Give a bare count of the lines with "CAtomic" in the material below.

Records to process —
Segment Open
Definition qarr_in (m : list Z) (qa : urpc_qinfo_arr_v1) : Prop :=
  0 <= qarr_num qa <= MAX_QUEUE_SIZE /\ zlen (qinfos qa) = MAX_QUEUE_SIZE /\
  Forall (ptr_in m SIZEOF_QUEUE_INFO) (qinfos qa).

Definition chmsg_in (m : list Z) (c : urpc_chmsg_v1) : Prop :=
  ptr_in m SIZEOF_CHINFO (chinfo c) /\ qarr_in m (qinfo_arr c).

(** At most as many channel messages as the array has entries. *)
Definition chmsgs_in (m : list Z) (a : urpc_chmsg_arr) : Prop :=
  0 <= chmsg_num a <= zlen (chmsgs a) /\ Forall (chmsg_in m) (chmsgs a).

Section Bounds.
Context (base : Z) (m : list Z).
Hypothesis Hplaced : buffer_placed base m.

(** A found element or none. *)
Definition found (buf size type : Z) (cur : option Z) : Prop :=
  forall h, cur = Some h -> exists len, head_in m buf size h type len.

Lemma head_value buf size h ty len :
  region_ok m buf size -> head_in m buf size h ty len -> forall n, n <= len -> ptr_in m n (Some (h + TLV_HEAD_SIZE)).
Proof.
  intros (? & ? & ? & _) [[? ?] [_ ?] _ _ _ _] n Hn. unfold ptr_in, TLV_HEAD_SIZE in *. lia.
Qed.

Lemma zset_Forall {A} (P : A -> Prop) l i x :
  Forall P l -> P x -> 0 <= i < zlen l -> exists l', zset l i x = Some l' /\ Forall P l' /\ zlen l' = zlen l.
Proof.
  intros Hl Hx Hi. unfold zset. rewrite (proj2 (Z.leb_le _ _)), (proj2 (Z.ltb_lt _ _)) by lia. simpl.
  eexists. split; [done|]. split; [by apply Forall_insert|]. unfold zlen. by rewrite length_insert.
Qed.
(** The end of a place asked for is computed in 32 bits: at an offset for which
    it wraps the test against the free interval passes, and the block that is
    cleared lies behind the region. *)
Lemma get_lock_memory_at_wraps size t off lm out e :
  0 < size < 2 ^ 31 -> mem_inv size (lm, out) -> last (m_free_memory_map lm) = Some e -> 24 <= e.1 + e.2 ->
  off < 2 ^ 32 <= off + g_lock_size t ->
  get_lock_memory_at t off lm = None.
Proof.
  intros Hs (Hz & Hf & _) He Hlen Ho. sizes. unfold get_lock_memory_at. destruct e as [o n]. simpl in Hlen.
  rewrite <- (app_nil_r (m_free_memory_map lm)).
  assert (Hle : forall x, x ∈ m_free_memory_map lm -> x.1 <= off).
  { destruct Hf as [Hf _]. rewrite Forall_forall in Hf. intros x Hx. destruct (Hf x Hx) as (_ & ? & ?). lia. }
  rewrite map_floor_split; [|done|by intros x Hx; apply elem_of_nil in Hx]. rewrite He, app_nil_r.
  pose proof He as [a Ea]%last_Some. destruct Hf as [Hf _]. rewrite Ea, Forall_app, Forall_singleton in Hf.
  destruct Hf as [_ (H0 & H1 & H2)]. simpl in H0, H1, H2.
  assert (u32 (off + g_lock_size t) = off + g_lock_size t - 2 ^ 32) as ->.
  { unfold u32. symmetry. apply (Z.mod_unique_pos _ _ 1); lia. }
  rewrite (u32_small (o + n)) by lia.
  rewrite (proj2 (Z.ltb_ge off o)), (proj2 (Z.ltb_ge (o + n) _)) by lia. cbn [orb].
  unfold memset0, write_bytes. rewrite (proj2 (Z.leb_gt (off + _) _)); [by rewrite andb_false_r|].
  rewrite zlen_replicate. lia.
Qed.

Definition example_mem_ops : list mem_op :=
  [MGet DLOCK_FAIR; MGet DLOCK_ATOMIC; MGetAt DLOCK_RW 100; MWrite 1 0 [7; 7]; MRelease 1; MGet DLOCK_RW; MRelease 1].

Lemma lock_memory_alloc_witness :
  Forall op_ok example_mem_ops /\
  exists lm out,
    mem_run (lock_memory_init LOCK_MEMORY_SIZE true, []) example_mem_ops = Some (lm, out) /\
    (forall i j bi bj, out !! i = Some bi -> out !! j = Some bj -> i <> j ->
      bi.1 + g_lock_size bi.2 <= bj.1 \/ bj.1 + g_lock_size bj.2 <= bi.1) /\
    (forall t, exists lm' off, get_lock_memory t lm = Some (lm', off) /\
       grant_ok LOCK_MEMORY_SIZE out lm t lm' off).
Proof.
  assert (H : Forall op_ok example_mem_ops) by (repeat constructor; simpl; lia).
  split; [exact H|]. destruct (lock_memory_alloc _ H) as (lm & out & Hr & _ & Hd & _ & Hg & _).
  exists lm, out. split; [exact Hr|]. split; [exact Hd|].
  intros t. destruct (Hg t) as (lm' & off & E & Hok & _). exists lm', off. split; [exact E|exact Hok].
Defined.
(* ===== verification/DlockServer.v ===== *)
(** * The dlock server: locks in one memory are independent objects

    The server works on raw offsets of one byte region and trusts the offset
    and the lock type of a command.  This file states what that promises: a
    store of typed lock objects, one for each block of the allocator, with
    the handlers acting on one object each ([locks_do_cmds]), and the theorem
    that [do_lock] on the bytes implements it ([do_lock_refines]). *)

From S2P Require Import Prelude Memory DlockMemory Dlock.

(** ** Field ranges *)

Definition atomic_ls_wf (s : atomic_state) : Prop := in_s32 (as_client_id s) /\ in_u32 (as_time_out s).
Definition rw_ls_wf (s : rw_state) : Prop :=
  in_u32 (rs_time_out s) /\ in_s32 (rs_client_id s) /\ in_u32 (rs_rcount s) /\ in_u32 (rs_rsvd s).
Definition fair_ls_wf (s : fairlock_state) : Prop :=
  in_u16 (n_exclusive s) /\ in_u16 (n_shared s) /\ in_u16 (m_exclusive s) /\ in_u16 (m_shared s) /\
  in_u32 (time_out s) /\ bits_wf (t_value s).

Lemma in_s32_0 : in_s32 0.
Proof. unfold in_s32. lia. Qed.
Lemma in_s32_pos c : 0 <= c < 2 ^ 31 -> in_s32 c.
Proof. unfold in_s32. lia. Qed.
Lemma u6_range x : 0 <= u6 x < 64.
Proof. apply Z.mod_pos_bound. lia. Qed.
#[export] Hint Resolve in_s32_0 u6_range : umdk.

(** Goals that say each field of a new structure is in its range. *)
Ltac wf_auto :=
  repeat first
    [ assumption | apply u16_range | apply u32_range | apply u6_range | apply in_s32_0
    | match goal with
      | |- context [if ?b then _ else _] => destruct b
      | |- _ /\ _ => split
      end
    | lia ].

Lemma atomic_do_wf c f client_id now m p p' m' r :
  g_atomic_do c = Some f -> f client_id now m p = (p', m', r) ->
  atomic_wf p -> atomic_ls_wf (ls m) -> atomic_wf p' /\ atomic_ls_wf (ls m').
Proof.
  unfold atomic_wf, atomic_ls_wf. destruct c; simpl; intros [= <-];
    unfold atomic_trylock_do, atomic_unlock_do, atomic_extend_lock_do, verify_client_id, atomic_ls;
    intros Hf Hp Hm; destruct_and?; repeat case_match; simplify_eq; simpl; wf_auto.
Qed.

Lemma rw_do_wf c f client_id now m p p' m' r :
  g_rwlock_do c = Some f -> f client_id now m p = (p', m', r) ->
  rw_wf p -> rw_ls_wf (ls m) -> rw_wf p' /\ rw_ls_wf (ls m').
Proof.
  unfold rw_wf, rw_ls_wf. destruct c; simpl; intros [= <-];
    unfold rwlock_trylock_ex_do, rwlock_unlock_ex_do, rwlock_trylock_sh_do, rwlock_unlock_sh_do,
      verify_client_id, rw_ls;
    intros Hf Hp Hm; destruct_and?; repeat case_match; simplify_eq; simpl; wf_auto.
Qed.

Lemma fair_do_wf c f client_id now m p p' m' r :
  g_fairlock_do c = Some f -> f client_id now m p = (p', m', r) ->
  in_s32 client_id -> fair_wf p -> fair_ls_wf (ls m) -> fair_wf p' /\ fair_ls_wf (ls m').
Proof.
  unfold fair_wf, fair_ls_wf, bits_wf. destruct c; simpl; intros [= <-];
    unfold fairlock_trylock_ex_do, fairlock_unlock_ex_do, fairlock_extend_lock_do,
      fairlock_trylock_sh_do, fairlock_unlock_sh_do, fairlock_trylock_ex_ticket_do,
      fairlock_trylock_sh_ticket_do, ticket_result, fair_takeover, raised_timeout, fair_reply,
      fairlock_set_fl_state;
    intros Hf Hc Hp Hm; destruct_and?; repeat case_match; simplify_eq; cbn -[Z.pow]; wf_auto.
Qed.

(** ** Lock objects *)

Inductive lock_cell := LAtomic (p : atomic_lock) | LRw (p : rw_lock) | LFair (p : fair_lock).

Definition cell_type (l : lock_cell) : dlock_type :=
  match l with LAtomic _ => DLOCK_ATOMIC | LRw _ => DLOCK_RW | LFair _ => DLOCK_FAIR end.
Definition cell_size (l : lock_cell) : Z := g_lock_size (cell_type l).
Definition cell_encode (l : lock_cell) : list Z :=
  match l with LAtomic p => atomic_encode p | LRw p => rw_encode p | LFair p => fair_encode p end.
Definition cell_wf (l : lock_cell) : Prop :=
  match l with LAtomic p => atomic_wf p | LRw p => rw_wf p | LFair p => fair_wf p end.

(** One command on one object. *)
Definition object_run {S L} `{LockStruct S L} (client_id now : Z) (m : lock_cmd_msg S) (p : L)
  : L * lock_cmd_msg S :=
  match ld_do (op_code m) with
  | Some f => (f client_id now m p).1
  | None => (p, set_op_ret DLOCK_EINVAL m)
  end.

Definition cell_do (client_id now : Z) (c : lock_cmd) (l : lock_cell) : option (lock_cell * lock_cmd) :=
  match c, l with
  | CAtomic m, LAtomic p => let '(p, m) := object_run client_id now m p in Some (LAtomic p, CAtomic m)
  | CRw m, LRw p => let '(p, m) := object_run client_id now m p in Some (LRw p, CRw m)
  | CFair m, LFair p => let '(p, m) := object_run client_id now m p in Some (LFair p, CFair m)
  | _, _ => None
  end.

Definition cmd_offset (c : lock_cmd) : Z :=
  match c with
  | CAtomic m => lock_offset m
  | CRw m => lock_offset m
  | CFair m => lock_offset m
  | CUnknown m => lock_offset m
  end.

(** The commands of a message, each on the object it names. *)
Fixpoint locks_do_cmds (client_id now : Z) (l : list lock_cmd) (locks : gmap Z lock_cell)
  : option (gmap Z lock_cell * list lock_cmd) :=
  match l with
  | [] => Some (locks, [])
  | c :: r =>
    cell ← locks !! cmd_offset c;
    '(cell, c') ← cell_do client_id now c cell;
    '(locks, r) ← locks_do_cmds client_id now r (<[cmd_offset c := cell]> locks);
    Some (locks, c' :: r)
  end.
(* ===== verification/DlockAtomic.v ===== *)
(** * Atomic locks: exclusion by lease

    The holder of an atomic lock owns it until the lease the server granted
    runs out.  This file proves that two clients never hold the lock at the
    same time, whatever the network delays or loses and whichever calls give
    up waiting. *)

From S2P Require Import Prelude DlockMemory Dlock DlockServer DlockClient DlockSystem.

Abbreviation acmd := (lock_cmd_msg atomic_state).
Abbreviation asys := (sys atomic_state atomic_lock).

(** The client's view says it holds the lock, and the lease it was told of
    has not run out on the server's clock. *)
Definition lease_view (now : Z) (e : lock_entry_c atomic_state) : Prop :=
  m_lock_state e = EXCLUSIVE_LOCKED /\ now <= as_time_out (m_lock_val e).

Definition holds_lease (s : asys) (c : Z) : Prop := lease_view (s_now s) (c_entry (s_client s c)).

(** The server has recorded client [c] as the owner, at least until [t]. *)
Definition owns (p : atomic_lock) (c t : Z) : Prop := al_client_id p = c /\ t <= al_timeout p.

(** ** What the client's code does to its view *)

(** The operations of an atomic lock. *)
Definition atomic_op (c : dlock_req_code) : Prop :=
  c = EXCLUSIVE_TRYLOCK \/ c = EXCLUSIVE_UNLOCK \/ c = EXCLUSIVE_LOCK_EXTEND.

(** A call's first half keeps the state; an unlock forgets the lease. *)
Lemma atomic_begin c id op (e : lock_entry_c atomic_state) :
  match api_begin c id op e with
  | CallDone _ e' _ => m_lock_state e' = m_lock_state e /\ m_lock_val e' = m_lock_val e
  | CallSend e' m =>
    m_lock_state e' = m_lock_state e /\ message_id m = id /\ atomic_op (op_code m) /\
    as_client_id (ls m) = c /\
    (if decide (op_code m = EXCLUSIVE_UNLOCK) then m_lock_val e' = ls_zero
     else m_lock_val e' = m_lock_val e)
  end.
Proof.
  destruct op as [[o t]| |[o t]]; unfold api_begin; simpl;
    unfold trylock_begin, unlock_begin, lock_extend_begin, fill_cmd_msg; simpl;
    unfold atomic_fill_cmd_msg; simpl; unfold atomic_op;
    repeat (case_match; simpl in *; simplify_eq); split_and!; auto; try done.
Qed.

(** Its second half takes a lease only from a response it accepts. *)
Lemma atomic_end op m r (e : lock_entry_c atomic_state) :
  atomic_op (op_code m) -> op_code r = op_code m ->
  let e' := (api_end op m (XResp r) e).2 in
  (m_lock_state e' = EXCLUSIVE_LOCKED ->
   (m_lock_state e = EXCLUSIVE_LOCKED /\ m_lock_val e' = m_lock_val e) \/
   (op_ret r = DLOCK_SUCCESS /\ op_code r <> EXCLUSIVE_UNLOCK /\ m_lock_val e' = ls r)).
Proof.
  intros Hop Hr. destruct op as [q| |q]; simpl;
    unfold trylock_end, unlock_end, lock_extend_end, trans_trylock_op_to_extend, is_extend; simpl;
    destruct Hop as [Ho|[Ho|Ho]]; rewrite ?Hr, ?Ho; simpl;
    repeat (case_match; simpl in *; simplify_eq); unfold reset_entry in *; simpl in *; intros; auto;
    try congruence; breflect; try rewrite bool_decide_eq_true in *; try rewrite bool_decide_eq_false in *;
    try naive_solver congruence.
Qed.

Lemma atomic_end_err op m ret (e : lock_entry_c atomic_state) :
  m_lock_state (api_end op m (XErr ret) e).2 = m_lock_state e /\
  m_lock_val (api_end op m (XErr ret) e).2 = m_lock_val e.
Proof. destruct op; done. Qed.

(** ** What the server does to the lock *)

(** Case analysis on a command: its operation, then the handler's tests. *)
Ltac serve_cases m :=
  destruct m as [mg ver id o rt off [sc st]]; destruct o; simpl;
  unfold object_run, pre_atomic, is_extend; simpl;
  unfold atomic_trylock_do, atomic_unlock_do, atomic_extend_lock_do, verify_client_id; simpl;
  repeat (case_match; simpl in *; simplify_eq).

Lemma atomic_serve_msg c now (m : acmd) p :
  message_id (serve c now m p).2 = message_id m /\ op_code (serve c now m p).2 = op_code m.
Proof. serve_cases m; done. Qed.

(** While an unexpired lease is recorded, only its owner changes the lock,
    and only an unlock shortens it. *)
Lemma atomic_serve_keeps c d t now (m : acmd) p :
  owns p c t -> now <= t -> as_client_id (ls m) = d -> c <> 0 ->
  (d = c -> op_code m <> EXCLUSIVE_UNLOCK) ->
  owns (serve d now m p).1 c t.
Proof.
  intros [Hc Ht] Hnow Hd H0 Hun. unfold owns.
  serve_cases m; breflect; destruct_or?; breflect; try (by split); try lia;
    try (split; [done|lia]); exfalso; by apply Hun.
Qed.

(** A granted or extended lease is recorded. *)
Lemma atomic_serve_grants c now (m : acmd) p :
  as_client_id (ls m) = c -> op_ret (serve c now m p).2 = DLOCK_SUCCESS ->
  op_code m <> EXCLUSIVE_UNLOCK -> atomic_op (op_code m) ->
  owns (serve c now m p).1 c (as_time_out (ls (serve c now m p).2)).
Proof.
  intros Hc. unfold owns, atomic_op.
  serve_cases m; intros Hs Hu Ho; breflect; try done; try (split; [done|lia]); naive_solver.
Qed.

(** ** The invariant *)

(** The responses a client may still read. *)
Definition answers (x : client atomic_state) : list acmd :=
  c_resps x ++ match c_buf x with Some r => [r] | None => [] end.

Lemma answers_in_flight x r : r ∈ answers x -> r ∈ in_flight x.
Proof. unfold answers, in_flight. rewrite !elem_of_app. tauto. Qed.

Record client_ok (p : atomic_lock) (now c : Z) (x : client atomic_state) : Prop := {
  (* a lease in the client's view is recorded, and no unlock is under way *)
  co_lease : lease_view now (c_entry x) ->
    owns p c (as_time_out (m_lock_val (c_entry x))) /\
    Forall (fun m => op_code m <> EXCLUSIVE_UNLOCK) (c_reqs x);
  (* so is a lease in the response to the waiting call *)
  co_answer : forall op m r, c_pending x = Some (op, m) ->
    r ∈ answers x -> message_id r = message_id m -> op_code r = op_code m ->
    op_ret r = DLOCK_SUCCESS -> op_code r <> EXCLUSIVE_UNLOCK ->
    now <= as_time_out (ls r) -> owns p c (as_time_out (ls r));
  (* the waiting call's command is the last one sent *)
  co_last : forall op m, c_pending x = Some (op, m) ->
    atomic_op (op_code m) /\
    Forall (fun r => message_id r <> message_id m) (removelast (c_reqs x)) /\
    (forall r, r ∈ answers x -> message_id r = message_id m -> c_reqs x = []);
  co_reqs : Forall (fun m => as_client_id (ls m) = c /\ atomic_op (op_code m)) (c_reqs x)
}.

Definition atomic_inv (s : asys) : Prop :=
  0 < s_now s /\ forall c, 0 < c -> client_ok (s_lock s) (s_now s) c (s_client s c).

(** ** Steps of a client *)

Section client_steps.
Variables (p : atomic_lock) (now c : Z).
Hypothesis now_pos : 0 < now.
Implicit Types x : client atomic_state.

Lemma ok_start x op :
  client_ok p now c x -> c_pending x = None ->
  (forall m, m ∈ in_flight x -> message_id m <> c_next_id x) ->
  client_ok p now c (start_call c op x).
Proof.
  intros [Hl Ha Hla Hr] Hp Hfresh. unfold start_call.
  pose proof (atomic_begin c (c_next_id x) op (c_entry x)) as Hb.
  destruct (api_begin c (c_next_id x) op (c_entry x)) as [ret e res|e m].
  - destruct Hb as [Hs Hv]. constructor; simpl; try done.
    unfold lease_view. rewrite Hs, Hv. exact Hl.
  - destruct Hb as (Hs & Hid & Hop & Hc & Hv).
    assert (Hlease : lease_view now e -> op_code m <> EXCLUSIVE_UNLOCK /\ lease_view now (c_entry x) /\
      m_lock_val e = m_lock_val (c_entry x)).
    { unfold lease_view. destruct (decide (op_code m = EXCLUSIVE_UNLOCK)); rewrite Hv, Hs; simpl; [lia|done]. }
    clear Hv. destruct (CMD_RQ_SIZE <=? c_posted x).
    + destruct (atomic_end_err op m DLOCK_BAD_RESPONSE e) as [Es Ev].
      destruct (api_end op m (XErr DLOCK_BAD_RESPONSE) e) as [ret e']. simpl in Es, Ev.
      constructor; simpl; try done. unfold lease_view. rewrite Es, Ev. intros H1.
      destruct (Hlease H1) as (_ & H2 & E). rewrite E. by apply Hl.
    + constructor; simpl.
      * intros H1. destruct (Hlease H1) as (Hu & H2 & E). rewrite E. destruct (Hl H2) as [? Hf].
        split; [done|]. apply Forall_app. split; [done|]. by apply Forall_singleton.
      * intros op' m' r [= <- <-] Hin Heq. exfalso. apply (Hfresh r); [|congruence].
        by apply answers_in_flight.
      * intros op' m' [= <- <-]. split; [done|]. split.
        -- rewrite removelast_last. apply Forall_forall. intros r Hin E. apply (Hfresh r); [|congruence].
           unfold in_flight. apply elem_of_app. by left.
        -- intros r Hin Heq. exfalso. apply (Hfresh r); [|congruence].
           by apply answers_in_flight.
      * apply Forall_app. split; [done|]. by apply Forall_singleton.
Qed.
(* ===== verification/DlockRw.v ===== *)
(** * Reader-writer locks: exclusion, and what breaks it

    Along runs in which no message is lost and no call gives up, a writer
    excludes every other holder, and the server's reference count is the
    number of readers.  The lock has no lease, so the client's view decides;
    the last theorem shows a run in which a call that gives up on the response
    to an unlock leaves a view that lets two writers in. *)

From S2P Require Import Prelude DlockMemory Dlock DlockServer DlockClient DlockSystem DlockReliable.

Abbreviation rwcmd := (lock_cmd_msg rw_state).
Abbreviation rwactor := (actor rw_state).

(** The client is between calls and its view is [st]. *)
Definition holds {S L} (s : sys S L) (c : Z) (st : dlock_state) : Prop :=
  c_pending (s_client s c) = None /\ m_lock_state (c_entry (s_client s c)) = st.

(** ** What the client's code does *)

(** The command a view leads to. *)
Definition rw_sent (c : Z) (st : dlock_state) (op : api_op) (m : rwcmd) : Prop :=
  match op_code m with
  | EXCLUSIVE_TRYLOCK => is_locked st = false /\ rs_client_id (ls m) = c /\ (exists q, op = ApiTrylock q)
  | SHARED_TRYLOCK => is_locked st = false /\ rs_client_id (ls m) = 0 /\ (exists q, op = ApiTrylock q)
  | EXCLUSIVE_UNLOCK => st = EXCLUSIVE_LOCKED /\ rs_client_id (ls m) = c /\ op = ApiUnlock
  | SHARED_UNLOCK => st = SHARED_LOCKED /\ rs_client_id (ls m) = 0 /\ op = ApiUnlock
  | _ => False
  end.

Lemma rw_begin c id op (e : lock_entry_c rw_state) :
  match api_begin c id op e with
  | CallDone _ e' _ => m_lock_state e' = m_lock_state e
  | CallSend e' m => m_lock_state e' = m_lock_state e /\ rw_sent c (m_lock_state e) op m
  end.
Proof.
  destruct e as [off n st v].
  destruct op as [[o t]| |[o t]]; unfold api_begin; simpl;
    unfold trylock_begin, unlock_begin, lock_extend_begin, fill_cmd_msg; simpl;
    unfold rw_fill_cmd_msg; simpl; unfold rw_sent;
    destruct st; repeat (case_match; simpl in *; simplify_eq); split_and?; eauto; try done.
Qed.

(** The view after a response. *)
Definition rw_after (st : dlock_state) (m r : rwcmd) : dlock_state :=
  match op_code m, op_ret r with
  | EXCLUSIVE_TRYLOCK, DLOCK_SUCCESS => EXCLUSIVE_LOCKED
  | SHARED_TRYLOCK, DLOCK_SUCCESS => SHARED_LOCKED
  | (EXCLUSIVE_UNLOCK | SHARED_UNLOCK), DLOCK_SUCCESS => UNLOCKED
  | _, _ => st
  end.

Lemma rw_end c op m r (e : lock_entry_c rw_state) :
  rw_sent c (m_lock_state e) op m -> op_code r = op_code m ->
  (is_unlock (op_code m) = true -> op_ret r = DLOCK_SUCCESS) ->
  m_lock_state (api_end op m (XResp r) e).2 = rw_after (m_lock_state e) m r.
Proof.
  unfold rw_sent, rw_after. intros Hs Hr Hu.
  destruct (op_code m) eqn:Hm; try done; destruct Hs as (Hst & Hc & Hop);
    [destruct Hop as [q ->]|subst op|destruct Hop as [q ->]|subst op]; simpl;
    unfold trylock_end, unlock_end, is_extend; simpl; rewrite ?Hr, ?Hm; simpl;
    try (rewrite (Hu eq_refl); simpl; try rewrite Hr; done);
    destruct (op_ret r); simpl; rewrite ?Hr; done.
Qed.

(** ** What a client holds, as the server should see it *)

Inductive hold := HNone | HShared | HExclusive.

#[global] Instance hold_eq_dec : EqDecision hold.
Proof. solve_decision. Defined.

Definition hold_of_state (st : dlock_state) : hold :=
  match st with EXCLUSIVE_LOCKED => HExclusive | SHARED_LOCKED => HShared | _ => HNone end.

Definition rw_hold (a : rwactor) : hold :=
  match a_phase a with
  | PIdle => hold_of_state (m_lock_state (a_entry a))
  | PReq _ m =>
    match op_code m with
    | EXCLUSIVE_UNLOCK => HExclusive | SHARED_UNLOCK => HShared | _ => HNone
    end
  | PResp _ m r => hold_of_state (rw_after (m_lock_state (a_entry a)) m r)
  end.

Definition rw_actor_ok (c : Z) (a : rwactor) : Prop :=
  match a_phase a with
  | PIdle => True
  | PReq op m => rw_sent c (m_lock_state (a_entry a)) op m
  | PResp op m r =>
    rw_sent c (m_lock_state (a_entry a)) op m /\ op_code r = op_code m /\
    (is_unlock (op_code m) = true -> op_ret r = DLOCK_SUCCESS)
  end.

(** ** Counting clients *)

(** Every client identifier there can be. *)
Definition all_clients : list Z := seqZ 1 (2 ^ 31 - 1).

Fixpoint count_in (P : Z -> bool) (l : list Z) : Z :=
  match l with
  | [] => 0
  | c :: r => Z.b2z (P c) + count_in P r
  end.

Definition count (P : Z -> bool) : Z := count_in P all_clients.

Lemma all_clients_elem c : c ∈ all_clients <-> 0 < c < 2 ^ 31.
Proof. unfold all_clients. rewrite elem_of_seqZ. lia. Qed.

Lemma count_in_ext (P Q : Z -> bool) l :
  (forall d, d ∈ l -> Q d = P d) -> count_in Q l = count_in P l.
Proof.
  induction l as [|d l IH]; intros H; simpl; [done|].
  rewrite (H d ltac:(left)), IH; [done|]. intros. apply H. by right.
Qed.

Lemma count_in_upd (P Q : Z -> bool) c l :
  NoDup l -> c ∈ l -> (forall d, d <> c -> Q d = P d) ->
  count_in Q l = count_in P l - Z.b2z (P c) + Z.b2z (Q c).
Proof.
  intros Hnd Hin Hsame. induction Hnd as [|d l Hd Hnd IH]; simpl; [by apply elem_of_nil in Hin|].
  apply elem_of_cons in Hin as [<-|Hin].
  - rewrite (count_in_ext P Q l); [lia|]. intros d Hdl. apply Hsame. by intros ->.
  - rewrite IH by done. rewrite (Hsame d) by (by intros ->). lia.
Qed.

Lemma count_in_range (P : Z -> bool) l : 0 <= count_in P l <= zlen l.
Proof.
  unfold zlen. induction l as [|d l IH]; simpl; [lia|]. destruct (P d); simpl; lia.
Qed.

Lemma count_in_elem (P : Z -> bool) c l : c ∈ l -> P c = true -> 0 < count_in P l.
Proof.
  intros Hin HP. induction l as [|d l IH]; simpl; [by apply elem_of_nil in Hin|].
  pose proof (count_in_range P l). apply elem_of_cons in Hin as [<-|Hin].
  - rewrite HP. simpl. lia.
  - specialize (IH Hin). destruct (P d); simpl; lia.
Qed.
Segment Closed
Response to the task —
2